> WHAT THE TASK ASKS: Using the data beneath this instruction, retype only the lines from the one that contains "(p : string" down to the one that contains "Fixpoint allChars (p", both included, exactly as they appear.

> RECORDED INFORMATION:
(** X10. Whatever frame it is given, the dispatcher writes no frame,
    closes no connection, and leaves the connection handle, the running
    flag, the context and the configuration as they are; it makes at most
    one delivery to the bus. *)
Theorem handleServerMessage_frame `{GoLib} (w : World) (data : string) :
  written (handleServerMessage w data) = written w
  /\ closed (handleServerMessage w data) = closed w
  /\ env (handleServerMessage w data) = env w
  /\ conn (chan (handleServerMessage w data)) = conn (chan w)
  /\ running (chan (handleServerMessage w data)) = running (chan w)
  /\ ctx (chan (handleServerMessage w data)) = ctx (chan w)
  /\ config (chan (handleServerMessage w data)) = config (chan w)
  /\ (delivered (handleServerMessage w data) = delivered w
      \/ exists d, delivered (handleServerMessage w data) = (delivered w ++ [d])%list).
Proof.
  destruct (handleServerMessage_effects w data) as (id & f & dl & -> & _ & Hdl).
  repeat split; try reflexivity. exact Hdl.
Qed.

==

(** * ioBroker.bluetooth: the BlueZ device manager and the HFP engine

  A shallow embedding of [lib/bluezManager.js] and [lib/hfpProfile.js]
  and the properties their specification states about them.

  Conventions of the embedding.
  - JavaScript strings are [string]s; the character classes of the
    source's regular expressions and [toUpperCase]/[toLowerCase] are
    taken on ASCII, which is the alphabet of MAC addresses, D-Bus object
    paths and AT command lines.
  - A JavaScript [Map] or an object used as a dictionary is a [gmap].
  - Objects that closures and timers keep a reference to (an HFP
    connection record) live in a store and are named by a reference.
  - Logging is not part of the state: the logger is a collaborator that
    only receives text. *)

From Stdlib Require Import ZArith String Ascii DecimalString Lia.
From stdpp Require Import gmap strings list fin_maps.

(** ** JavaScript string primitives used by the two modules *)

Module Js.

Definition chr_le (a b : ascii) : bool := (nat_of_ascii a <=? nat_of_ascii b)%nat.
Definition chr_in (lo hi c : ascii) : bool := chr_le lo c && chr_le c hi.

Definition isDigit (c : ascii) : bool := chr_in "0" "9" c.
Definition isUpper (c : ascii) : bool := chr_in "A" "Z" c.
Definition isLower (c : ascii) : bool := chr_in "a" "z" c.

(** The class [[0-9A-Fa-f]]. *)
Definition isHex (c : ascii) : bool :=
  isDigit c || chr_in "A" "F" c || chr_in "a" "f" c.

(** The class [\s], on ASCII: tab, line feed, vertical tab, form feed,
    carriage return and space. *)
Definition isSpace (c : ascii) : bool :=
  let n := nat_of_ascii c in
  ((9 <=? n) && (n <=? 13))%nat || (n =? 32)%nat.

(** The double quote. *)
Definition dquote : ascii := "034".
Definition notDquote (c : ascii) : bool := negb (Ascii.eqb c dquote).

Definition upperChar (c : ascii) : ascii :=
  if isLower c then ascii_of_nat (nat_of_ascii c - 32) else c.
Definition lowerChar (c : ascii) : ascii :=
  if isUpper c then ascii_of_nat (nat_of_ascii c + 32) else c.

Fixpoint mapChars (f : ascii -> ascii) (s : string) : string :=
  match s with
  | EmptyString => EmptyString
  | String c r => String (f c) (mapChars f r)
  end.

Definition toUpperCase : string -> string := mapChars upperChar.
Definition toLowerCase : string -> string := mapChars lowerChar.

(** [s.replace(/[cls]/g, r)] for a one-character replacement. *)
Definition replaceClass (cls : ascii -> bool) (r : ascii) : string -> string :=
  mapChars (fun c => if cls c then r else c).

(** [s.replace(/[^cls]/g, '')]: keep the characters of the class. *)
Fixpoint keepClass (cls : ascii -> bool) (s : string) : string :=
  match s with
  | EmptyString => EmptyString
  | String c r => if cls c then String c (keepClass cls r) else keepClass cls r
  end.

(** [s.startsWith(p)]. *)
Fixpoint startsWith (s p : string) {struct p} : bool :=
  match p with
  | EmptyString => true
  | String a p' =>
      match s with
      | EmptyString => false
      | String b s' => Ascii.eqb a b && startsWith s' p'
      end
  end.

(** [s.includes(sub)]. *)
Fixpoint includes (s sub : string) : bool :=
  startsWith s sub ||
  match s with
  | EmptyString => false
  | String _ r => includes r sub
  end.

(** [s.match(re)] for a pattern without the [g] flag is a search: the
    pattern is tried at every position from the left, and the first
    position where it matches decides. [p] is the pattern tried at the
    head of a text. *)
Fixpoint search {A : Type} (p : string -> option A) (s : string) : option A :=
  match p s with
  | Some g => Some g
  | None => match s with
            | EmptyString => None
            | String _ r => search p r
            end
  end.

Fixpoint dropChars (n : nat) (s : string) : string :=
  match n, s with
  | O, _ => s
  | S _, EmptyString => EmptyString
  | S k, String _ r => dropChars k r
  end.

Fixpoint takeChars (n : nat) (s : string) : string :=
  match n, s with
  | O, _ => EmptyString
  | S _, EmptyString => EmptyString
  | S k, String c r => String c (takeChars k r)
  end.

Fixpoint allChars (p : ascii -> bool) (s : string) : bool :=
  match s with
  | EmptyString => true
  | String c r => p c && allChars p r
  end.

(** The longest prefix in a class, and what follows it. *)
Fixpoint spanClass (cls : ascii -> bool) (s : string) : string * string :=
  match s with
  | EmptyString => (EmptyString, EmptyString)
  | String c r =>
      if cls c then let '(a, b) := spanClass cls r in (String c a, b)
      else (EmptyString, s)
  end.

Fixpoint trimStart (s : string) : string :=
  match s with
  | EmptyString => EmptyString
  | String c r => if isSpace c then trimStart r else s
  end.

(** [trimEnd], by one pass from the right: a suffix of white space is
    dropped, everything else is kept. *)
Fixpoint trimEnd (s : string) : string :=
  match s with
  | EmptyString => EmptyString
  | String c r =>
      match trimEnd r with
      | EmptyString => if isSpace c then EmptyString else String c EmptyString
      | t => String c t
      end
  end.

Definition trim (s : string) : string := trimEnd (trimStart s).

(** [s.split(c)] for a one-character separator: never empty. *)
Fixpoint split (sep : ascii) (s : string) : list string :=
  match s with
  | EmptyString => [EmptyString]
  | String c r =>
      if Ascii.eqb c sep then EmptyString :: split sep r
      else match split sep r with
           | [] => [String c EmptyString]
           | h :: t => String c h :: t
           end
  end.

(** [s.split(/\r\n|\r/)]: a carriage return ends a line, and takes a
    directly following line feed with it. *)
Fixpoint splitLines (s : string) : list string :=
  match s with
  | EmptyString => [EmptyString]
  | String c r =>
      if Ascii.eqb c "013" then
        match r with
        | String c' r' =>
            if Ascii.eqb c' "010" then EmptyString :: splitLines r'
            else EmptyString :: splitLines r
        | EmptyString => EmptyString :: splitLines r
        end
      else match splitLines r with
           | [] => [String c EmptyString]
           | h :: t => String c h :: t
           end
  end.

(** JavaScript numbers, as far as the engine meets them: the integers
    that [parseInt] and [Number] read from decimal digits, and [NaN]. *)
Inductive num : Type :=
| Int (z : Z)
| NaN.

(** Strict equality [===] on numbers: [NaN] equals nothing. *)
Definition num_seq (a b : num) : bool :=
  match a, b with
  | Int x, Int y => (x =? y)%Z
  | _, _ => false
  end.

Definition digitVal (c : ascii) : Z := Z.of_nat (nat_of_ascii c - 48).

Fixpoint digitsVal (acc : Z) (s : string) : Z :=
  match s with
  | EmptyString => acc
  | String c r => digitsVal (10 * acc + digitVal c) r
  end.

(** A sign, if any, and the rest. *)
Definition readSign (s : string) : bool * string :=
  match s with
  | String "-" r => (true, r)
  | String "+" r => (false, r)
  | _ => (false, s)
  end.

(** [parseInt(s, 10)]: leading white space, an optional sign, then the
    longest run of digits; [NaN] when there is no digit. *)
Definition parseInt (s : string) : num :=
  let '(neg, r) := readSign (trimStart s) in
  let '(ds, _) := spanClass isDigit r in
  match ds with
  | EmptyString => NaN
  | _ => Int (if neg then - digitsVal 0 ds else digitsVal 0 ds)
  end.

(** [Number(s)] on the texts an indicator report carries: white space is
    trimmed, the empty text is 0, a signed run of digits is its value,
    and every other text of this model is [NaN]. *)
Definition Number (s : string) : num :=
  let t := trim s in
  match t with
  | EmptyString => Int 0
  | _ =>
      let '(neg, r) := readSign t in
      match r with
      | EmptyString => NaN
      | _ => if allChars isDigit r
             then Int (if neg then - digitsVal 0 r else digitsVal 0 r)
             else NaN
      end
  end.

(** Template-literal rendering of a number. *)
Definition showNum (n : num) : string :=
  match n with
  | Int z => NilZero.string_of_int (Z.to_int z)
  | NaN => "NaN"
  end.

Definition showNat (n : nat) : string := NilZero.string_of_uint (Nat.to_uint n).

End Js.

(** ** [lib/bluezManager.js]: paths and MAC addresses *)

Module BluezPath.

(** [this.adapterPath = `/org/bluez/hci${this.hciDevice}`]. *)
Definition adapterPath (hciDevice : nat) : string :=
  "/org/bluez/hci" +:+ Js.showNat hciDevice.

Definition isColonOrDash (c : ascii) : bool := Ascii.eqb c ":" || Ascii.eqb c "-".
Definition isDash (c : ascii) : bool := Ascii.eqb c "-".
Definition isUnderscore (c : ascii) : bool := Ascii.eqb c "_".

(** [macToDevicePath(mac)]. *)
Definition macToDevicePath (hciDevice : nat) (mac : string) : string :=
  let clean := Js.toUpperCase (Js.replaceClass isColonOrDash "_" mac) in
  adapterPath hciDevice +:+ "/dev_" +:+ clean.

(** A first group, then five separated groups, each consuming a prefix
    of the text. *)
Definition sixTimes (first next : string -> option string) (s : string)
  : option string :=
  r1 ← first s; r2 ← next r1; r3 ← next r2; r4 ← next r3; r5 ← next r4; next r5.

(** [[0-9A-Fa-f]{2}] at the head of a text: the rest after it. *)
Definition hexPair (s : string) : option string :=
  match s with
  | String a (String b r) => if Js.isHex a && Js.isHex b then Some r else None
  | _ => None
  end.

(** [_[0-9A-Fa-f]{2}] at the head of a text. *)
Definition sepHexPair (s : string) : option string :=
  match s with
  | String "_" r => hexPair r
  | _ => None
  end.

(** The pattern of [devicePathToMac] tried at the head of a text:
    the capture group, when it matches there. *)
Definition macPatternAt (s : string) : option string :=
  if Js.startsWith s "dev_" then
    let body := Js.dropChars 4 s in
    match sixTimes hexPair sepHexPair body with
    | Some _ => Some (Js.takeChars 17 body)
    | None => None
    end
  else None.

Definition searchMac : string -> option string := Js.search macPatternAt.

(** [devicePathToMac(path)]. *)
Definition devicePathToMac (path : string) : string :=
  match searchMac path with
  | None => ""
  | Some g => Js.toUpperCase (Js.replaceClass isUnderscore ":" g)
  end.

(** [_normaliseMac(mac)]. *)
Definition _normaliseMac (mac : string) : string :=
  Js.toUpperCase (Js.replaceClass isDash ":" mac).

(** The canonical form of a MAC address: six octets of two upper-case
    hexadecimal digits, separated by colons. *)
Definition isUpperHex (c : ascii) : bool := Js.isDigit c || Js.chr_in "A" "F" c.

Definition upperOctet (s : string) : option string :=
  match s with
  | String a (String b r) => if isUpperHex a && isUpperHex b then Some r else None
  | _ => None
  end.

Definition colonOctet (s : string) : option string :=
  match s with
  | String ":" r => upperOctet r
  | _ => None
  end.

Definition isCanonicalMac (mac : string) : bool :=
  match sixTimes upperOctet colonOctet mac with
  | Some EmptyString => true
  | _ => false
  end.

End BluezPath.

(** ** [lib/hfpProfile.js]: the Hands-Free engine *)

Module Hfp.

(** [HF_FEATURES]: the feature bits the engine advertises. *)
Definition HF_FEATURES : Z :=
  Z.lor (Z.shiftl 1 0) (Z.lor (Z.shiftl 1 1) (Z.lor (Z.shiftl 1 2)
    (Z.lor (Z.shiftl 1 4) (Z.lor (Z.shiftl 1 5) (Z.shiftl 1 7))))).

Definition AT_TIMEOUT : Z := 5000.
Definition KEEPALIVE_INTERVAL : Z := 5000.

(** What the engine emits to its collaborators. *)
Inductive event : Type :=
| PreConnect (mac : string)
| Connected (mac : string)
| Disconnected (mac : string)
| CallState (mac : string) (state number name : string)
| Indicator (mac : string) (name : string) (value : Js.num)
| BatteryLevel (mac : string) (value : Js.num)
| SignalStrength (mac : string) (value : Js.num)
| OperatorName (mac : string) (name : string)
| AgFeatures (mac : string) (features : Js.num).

> SOLUTION FOR THIS PROBLEM:
Fixpoint search {A : Type} (p : string -> option A) (s : string) : option A :=
  match p s with
  | Some g => Some g
  | None => match s with
            | EmptyString => None
            | String _ r => search p r
            end
  end.

Fixpoint dropChars (n : nat) (s : string) : string :=
  match n, s with
  | O, _ => s
  | S _, EmptyString => EmptyString
  | S k, String _ r => dropChars k r
  end.

Fixpoint takeChars (n : nat) (s : string) : string :=
  match n, s with
  | O, _ => EmptyString
  | S _, EmptyString => EmptyString
  | S k, String c r => String c (takeChars k r)
  end.

Fixpoint allChars (p : ascii -> bool) (s : string) : bool :=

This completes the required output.